Rule 23(a)(3) requires that "the claims or defenses of the representative parties are typical of the claims or defenses of the class." "The test of typicality is whether other members have the same or similar injury, whether the action is based on conduct which is not unique to the named plaintiffs, and whether other class members have been injured by the same course of conduct." Hanon v. Dataproducts Corp., 976 F.2d 497, 508 (9th Cir. 1992) (internal citation and quotation omitted). That said, under the "permissive standards" of Rule 23(a)(3), "representative claims are typical if they are reasonably co-extensive with those of absent class members; they need not be substantially identical." Hanlon v. Chrysler Corp., 150 F.3d 1011, 1020 (9th Cir. 1998) (internal quotation omitted); see also Rodriguez v. Hayes, 591 F.3d 1105, 1124 (9th Cir. 2010) (typicality "is satisfied when each class member's claim arises from the same course of events, and each class member makes similar legal arguments to prove the defendant's liability.") (citation omitted).
Both Plaintiffs in this case have claims factually and legally identical to that of the putative class because they were allegedly sent the same letter, suffered the same nominal harm, and seek statutory damages and injunctive relief. That is sufficient to satisfy the typicality requirement. See Schuchardt, 2016 WL 232435, at *5 (typicality met where named FDCPA plaintiffs receive same allegedly unlawful form letter, suffer the same harm, and seek the same recovery).
Rule 23(a)(4) requires that the "representative parties will fairly and adequately represent the interests of the class." Fed. R. Civ. P. 23(a)(4). Adequacy of representation requires two legal determinations: "(1) do the named plaintiffs and their counsel have any conflicts of interest with other class members and (2) will the named plaintiffs and their counsel prosecute the action vigorously on behalf of the class?" Hanlon, 150 F.3d at 1020. With regard to the first question, class representatives fail to meet the adequacy standard when the "conflicts between the class members are serious and irreconcilable." Breeden v.
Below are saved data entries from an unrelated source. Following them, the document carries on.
Lemma add_negative_stock_witness :
  add plain_requirements amount_added
      (AddParams.Make "prod-sub" 1 None) (Some [subscription]) = Ok 1
  /\ add plain_requirements amount_added
       (AddParams.Make "prod-chair" 1 None)
       (Some [Product.Make "prod-chair" (Some "product") None (Some (-1))])
     = Throw (MoleculerClientError "Requested amount is not available").
Proof.
  split.
  - rewrite (add_negative_stock plain_requirements amount_added
               (AddParams.Make "prod-sub" 1 None) subscription [] (-1));
      [reflexivity | simpl; lia | reflexivity | lia].
  - rewrite (add_negative_stock plain_requirements amount_added
               (AddParams.Make "prod-chair" 1 None)
               (Product.Make "prod-chair" (Some "product") None (Some (-1)))
               [] (-1));
      [reflexivity | simpl; lia | reflexivity | lia].
Defined.

(** ** The mutation loops: what they keep *)

Lemma productInCart_first (itemId : string) (items : list CartItem.t) (i : nat) :
  productInCart itemId items = Some i ->
  forall j item, (j < i)%nat -> items !! j = Some item ->
                 CartItem._id item <> itemId.
Proof.
  revert i. induction items as [|x items IH]; intros i; simpl; [discriminate|].
  destruct (String.eqb (CartItem._id x) itemId) eqn:Heq.
  - intros [= <-] j item Hj. lia.
  - destruct (productInCart itemId items) as [k|]; simpl; [|discriminate].
    intros [= <-] [|j] item Hj Hitem; simpl in Hitem.
    + injection Hitem as <-. apply String.eqb_neq. assumption.
    + apply (IH k eq_refl j item); [lia | assumption].
Qed.

Lemma productInCart_None (itemId : string) (items : list CartItem.t) :
  productInCart itemId items = None ->
  Forall (fun item => CartItem._id item <> itemId) items.
Proof.
  induction items as [|x items IH]; simpl; [constructor|].
  destruct (String.eqb (CartItem._id x) itemId) eqn:Heq; [discriminate|].
  destruct (productInCart itemId items); simpl; [discriminate|].
  intros _. constructor; [apply String.eqb_neq; assumption | apply IH; reflexivity].
Qed.

(** X27: the search loop of [delete] and [updateCartItemAmount] stops at
    the first line whose [_id] is the one asked for: the index it gives is
    that of a line with this [_id], no line before it has it, and it gives
    no index only when no line of the cart has it. *)
Theorem productInCart_first_match (itemId : string) (items : list CartItem.t) :
  match productInCart itemId items with
  | Some i =>
      (exists item, items !! i = Some item /\ CartItem._id item = itemId)
      /\ (forall j item, (j < i)%nat -> items !! j = Some item ->
                         CartItem._id item <> itemId)
  | None => Forall (fun item => CartItem._id item <> itemId) items
  end.
Proof.
  destruct (productInCart itemId items) as [i|] eqn:Hfind.
  - split.
    + apply productInCart_Some. assumption.
    + apply productInCart_first. assumption.
  - apply productInCart_None. assumption.
Qed.

(** The search sees only the [_id]s of the lines. *)
Lemma productInCart_ids (itemId : string) (items items' : list CartItem.t) :
  CartItem._id <$> items' = CartItem._id <$> items ->
  productInCart itemId items' = productInCart itemId items.
Proof.
  revert items'. induction items as [|x items IH]; intros [|x' items'] Hids;
    simplify_eq/=; [reflexivity|].
  rewrite H. destruct (String.eqb _ _); [reflexivity|].
  rewrite (IH items') by assumption. reflexivity.
Qed.

Lemma alter_amount_ids (f : CartItem.t -> Z) (i : nat) (items : list CartItem.t) :
  CartItem._id <$> alter (fun item => CartItem.with_amount (f item) item) i items
  = CartItem._id <$> items.
Proof.
  rewrite (list_fmap_alter CartItem._id _ (fun x => x)).
  - apply list_alter_id. reflexivity.
  - apply Forall_true. reflexivity.
Qed.

(** X9: [delete] removes lines and adds none: for every request, the
    [_id]s of the lines it leaves are, in their order, among the [_id]s of
    the lines it was given, and at most one line is missing when the
    request names an item. *)
Theorem delete_from_removes_only (params : Params.t) (items : list CartItem.t) :
  (CartItem._id <$> delete_from params items) `sublist_of` (CartItem._id <$> items)
  /\ (forall itemId, truthy_id (Params.itemId params) = Some itemId ->
        (length items <= S (length (delete_from params items)))%nat).
Proof.
  unfold delete_from.
  destruct (truthy_id (Params.itemId params)) as [itemId|];
    [|split; [apply sublist_nil_l | discriminate]].
  destruct (productInCart itemId items) as [i|] eqn:Hfind;
    [|split; [reflexivity | intros; lia]].
  destruct (productInCart_Some _ _ _ Hfind) as (item & Hitem & _).
  pose proof (lookup_lt_Some _ _ _ Hitem) as Hlt.
  assert (Hdel : forall l : list CartItem.t,
            CartItem._id <$> l = CartItem._id <$> items ->
            length l = length items ->
            (CartItem._id <$> delete i l) `sublist_of` (CartItem._id <$> items)
            /\ (length items <= S (length (delete i l)))%nat).
  { intros l Hids Hlen. rewrite list_fmap_delete, Hids. split.
    - apply sublist_delete.
    - rewrite length_delete by (apply lookup_lt_is_Some_2; lia). lia. }
  assert (Hsame : forall l : list CartItem.t,
            CartItem._id <$> l = CartItem._id <$> items ->
            length l = length items ->
            (CartItem._id <$> l) `sublist_of` (CartItem._id <$> items)
            /\ (length items <= S (length l))%nat).
  { intros l -> ->. split; [reflexivity | lia]. }
  destruct (positive_amount (Params.amount params)) as [a|].
  - rewrite list_lookup_alter_eq, Hitem. simpl.
    pose proof (alter_amount_ids (fun item => CartItem.amount item - a) i items)
      as Hids.
    pose proof (length_alter
                  (fun item => CartItem.with_amount (CartItem.amount item - a) item)
                  items i) as Hlen.
    destruct (CartItem.amount item - a <=? 0).
    + destruct (Hdel _ Hids Hlen). split; [assumption | intros; assumption].
    + destruct (Hsame _ Hids Hlen). split; [assumption | intros; assumption].
  - destruct (Hdel items eq_refl eq_refl). split; [assumption | intros; assumption].
Qed.

(** X10: both loops keep the amounts positive: if every line of the cart
    has a positive amount before [delete] or [updateCartItemAmount], every
    line left has one after, for every request, validated or not. *)
Theorem mutation_keeps_amounts_positive (params : Params.t) (itemId : option string)
    (a : Params.amount_t) (items : list CartItem.t) :
  Forall (fun item => 0 < CartItem.amount item) items ->
  Forall (fun item => 0 < CartItem.amount item) (delete_from params items)
  /\ Forall (fun item => 0 < CartItem.amount item) (set_amount itemId a items).1.
Proof.
  intros Hpos. split.
  - unfold delete_from.
    destruct (truthy_id (Params.itemId params)) as [id|]; [|constructor].
    destruct (productInCart id items) as [i|] eqn:Hfind; [|assumption].
    destruct (productInCart_Some _ _ _ Hfind) as (item & Hitem & _).
    destruct (positive_amount (Params.amount params)) as [d|];
      [|apply Forall_delete; assumption].
    rewrite list_lookup_alter_eq, Hitem. simpl.
    destruct (CartItem.amount item - d <=? 0) eqn:Hle.
    + rewrite delete_alter. apply Forall_delete. assumption.
    + apply Forall_alter; [assumption|].
      intros x Hx _. rewrite Hitem in Hx. injection Hx as <-. simpl. lia.
  - unfold set_amount.
    destruct (truthy_id itemId) as [id|]; [|assumption].
    destruct (productInCart id items) as [i|] eqn:Hfind; [|assumption].
    destruct (productInCart_Some _ _ _ Hfind) as (item & Hitem & _).
    destruct (positive_amount a) as [a'|] eqn:Ha; [|assumption].
    destruct (positive_amount_Some _ _ Ha) as [_ Ha'].
    rewrite list_lookup_alter_eq, Hitem. simpl.
    assert (Hle : (a' <=? 0) = false) by lia. rewrite Hle.
    rewrite list_lookup_alter_eq, Hitem. simpl.
    assert (Hset : Forall (fun item => 0 < CartItem.amount item)
                     (alter (CartItem.with_amount a') i items)).
    { apply Forall_alter; [assumption|]. intros x _ _. exact Ha'. }
    destruct (CartItem.has_requirements _); simpl; [|assumption].
    apply Forall_alter; [assumption|]. intros x _ _. simpl. lia.
Qed.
Benchmark Lending Group, Inc., 229 F.R.D. 623, 629 (N.D. Cal. 2005) (citing Sosna v. Iowa, 419 U.S. 393, 403 (1975)). The second question determines whether "the named plaintiff's claim and the class claims are so interrelated that the interests of the class members will be fairly and adequately protected in their absence." Gen. Tel. Co. of Sw. v. Falcon, 457 U.S. 147, 158 n.13 (1982).
The Court is unaware of any actual conflicts of interest in this matter. While a potential conflict of interest could theoretically arise between Plaintiffs and the putative class given the very substantial difference in their awards under the settlement agreement, the Court finds no adequacy problem for the reasons discussed below in evaluating the fairness of the settlement. Plaintiffs' attorney has been appointed class counsel in numerous class actions around the country, including those brought under the FDCPA. Dkt. No. 56-1 ¶ 4. Accordingly, the adequacy of representation requirement is satisfied with respect to Plaintiffs and their counsel.
In sum, the Court finds that Plaintiffs have met the four prerequisites of Rule 23(a).
To certify a damages class, Plaintiffs must also satisfy the requirements of Rule 23(b)(3), which are predominance and superiority. Fed. R. Civ. P. 23(b)(3).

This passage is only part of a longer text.